Reproduce exactly the lines from the one containing "runtime set-up (the" through the last line of the data, both ends included.

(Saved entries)
^^^^

(* ===== verification/Prelude.v ===== *)
(** * containerd-cloudhypervisor: a verification development

    The program runs Kubernetes pods in Cloud Hypervisor VMs. It has four parts:
    - the _daemon_ ([crates/daemon]) keeps a pool of restored VMs, hands them out
      over a JSON-line socket, starts containers in them through the guest's agent,
      wires the pod's network to them and takes workload snapshots with "shadow" VMs;
    - the _shim_ ([crates/shim]), one process per pod group, implements containerd's
      instance interface: it turns a root filesystem into a cached erofs image, asks
      the daemon for a VM when the first container of a pod starts, counts the pod's
      containers and releases the VM with the last of them;
    - the _agent_ ([crates/agent]) is the guest's init: it mounts the image, adapts
      the OCI spec and runs containers with crun, answering ttrpc requests;
    - _common_ ([crates/common]) holds the netlink code both ends use, constants and
      the runtime configuration.

    ** Files, and what they model

    Foundations:
    - [Prelude] (this file): outcomes of Rust code ([result]: value, [Err], panic, no
      return), the state-and-outcome monad [M], machine integers, reachability.
    - [Tasks]: asynchronous functions cut where they give others a turn ([prog]), and a
      logic of what a task owns between its turns ([triple]).
    - [RustStr]: [str] and the parts of the standard library the code uses on it
      (slicing at char boundaries, [split], [trim], [parse], paths).
    - [Bytes]: byte buffers with bounds-checked reads and writes, little-endian numbers.
    - [Json]: serde_json behind the class [SerdeJson].
    - [Sys]: every call that leaves the process ([call]), the oracle [Env] that answers
      it from the history of calls made so far, and [World], a state that keeps that
      history; [emits], [io_only], [infallible] are the frame properties proofs use.

    Common:
    - [NetAddr]: IPv4 text, CIDRs, [infer_gateway], TAP and VM names.
    - [Netlink]: message builders and attribute parsers of [netlink.rs], on bytes, with
      a reference layout of netlink messages.
    - [NetlinkOps]: the socket and every operation of [Netlink], and
      [configure_interface], over a kernel that answers with a list of datagrams.

    Daemon:
    - [Lifecycle]: [vm_lifecycle.rs].
    - [Pool]: [pool.rs] with the daemon's whole state (the record [daemon]);
      [PoolConc]: the same methods as interleaved tasks.
    - [Shadow]: [shadow.rs]. [DaemonNet]: [netns.rs].
    - [Api]: [api.rs], with the invariant of the daemon over sequences of requests and
      background tasks; [ApiProps]: what the handlers do.
    - [Config]: configuration of daemon and shim, constants; [VmTypes]: the [Vm*]
      structures of [common/src/types.rs] with their derived JSON encoders and decoders.
    - [Server]: [main.rs] and the server of [api.rs]: the start, and connections served
      next to each other, a request at a time.
    - [Interleave]: the handlers, the pool and the shadow VMs again, cut at every lock,
      atomic and wait; [Books]: what each of these tasks owns and that its pieces keep the
      tables in order; [Schedule]: the server that gives them turns in any order;
      [Quiesce]: that it comes to rest.

    Shim:
    - [Client]: [daemon_client.rs], and client and daemon composed.
    - [ShimUtil]: image keys, erofs cache, cgroups, spec reading of [instance.rs].
    - [Shim]: the instance methods of [instance.rs] and [netns.rs] over the table of
      VMs, whose [Arc]s are addresses of a heap; [ShimProps]: what they guarantee;
      [Watch]: the exit watcher; [ShimInv]: the process over any sequence of calls.

    Agent protocol (generated from [proto/agent.proto] into [crates/proto] and
    [crates/agent]):
    - [Proto]: the messages; [ProtoRt]: the protobuf crate as the class [Protobuf] and
      the decoding loop; [Wire]: an instance of it, the documented wire format;
      [ProtoMsg]: encoding, size and decoding of each message; [ProtoCompat]: fields a
      message does not have.
    - [Ttrpc]: the client stubs, method handlers, traits and tables, over the ttrpc
      crate as the class [Ttrpc].
    - [Schema]: the schema embedded in the generated code, the fields each message
      registers, and an encoder and a decoder driven by these alone.

    Agent:
    - [Agent]: [container.rs]; [AgentServer]: [server.rs], [mount.rs], [reaper.rs] and
      [main.rs]'s set-up; [AgentProps]: what their operations guarantee; [AgentInv]: the
      agent over sequences of requests and background events.
    - [AgentMain]: [main] and [AgentServer::run]; [Waits]: [wait_container] cut where it
      gives the manager's lock up.
    - [EndToEnd]: the agent's services behind the daemon's connection.

    The parts together:
    - [System]: the daemon with agents behind its connections, and the shim in front.

    ** How code is translated

    A function becomes a Rocq function of the same name. Code with effects runs in
    [M W A], [W] being the state record of its component; [?] is the monad's bind,
    [.context(..)] is [m_ctx], an early return is a branch. Files, sockets, processes,
    the clock and the agent's RPCs are [Sys.call]s answered by an arbitrary [Env], so
    every theorem holds for every behaviour of the world that is not excluded by a
    named hypothesis. Third-party code is a class: [SerdeJson], [SerdeDerive],
    [VmDerive], [Base64], [Anyhow] (the texts of errors), [HashOrder] (the order of a
    hash set), [Protobuf] and [Ttrpc]; each has an instance, with which the witnesses
    run. Integers are [Z] with the wrap-around of a release build written out; the target
    is little-endian. Logging and timing values are left out.

    A lock held across a whole method makes the method one step; where the code releases
    it between two accesses and a claim depends on that, the accesses are separate steps
    ([PoolConc], [Shadow.sstep], [ShimUtil.estep], [ShimProps.first_starts_race],
    [Waits.wstep]). The daemon's handlers are modelled twice: as functions, which is how
    the theorems on single requests speak of them, and as the [prog]s of [Interleave],
    which other tasks may overtake at every lock and every call and whose calls are
    answered by a different environment at each turn; put together again the programs
    are the functions ([Interleave.run_dispatch], [Interleave.run_run_task]).

    Loops over a byte buffer run with the fuel [S (length buffer)]: each round but the
    last consumes a byte, or never ends at all ([Netlink.attribute_parsers_total],
    [NetlinkOps.dump_scan_fuel_enough], [AgentProps.scan_finds_device]). The
    shim's poll of a process runs for as many rounds as it takes
    ([Watch.wait_always_ends] holds for every number of them). Loops that
    poll until a deadline take the number of rounds the clock allows from the
    environment ([RoundsBefore]). Other loops recurse over the list they walk.

    ** What the theorems show

    - Daemon, over all request sequences and answers: no two live VMs share a name or a
      CID, the books agree with each other ([Api.daemon_invariant]). Each pool operation
      on each branch ([Pool]).
    - The daemon's tasks interleaved: after every schedule no two VMs share a CID and the
      tables agree but for what the tasks under way account for
      ([Schedule.interleaved_books]); a connection is answered in order, each answer from
      a run of its own request's handler ([Schedule.interleaved_connections]); without
      new requests only finitely many turns can be taken and then everything is answered
      ([Quiesce.daemon_quiesces]); the runs of [Server] are schedules
      ([Schedule.server_is_a_schedule]).
    - The daemon's process: it listens only once its pool is filled, fails cleanly, and
      its books hold from then on ([Server.daemon_boot]); served a request at a time, a
      connection gets the answers to its own requests whatever the others send
      ([Server.connections_interleave]), and one alone is served as [handle_connection]
      says ([Server.lone_connection]).
    - A VM made from a snapshot has its own identity and nothing else of the base is
      touched ([Lifecycle]); shutting down always ends, signals first, removes last.
    - Snapshots: cache bound and LRU order, freshness, the order of a shadow run
      ([Shadow]).
    - Requests: a connection is answered in order, a container is started only after
      disk and network ([ApiProps]); what the shim sends is what the daemon does, and
      what the daemon answers is what the shim holds ([Client]).
    - Network: messages equal their reference layout, read back what was written,
      parsers never panic or loop on any bytes, dumps lose nothing ([Netlink],
      [NetlinkOps]); namespaces are always restored and redirects installed
      ([DaemonNet]).
    - Shim: the VM of a pod is released exactly with its last container, starts are
      counted, an erofs image is built once however many shims race ([ShimProps],
      [ShimUtil]); its state is well typed and no call panics, after any sequence of
      calls ([ShimInv.shim_well_typed]); a wait for a container always ends
      ([Watch.wait_always_ends]).
    - Agent protocol: every message is what decoding makes of its encoding, and its
      size is announced right ([ProtoMsg.every_message_roundtrips]), also among fields
      the reader does not know ([ProtoCompat.unknown_fields_skipped]); the generated code
      is what its embedded schema says, on any bytes, malformed ones included
      ([Schema.generated_code_follows_schema]); a call through a stub is the
      call of the handler ([Ttrpc.rpc_transparent]).
    - The hypervisor's configuration is read back from its JSON exactly when none of its
      lists is empty ([VmTypes.vm_config_round_trip]).
    - Agent, over all sequences of requests, process ends and log lines: its tables fit
      together ([AgentInv.agent_invariant]); an exit status is delivered whenever it is
      asked for, before the end ([Waits.sleeping_wait_told]) or after; the process serves
      from its set-up to the signal and then signals every container that is not known to
      have stopped ([AgentMain.agent_life]); a poller gets the log once and whole. The
      OCI spec is adapted as documented, inline files stay in their volume, hot-plugged
      disks are found ([AgentProps]).
    - The parts together: a container the shim has started runs in the guest of the VM
      its table names, from the bundle's configuration ([System.started_container_runs],
      and [System.added_container_runs] for the later ones of a pod), with the pod's own
      address ([System.pod_network_reaches_guest]), and its exit code comes back to
      whoever waits on the shim ([System.exit_code_reaches_shim]).
    - Theorems whose comment says so prove defects of the code: leaks on error paths,
      races, dead error tests ([Pool.failed_restore_leaks],
      [PoolConc.same_name_acquisitions], [ApiProps.acquire_error_leaks],
      [ShimProps.failed_starts_release_early], [Schedule.released_vm_keeps_agent] and
      others).

    ** Not modelled

    - [crates/common/src/error.rs]: an error type no code uses.
    - Of the generated messages, the bytes kept of unknown fields (no code looks at
      them, or encodes a message it has decoded), [Display], descriptors and the other
      plumbing of the protobuf crate's traits. The two copies of the generated code have
      the same text but for the version of the crate; each definition is mapped to the
      copy that runs it.
    - The shim's [main] (a call of containerd-shimkit), the entry points' logging and
      runtime set-up (the agent's tokio runtime may fail to start and panic), ttrpc's
      server loop (its handlers are modelled).
    - Build scripts, tests and benchmarks, charts, installer and documentation.

    ** State of the development

    Every operation of the four crates but those just named is a definition here. What
    could be taken further is the shim: its calls come one at a time in [ShimInv], and
    only the races of first starts and of image building are taken apart. *)

From stdpp Require Export base list strings gmap pretty.
From Stdlib Require Export ZArith Lia.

^^^^

● Answer section
      runtime set-up (the agent's tokio runtime may fail to start and panic), ttrpc's
      server loop (its handlers are modelled).
    - Build scripts, tests and benchmarks, charts, installer and documentation.

    ** State of the development

    Every operation of the four crates but those just named is a definition here. What
    could be taken further is the shim: its calls come one at a time in [ShimInv], and
    only the races of first starts and of image building are taken apart. *)

From stdpp Require Export base list strings gmap pretty.
From Stdlib Require Export ZArith Lia.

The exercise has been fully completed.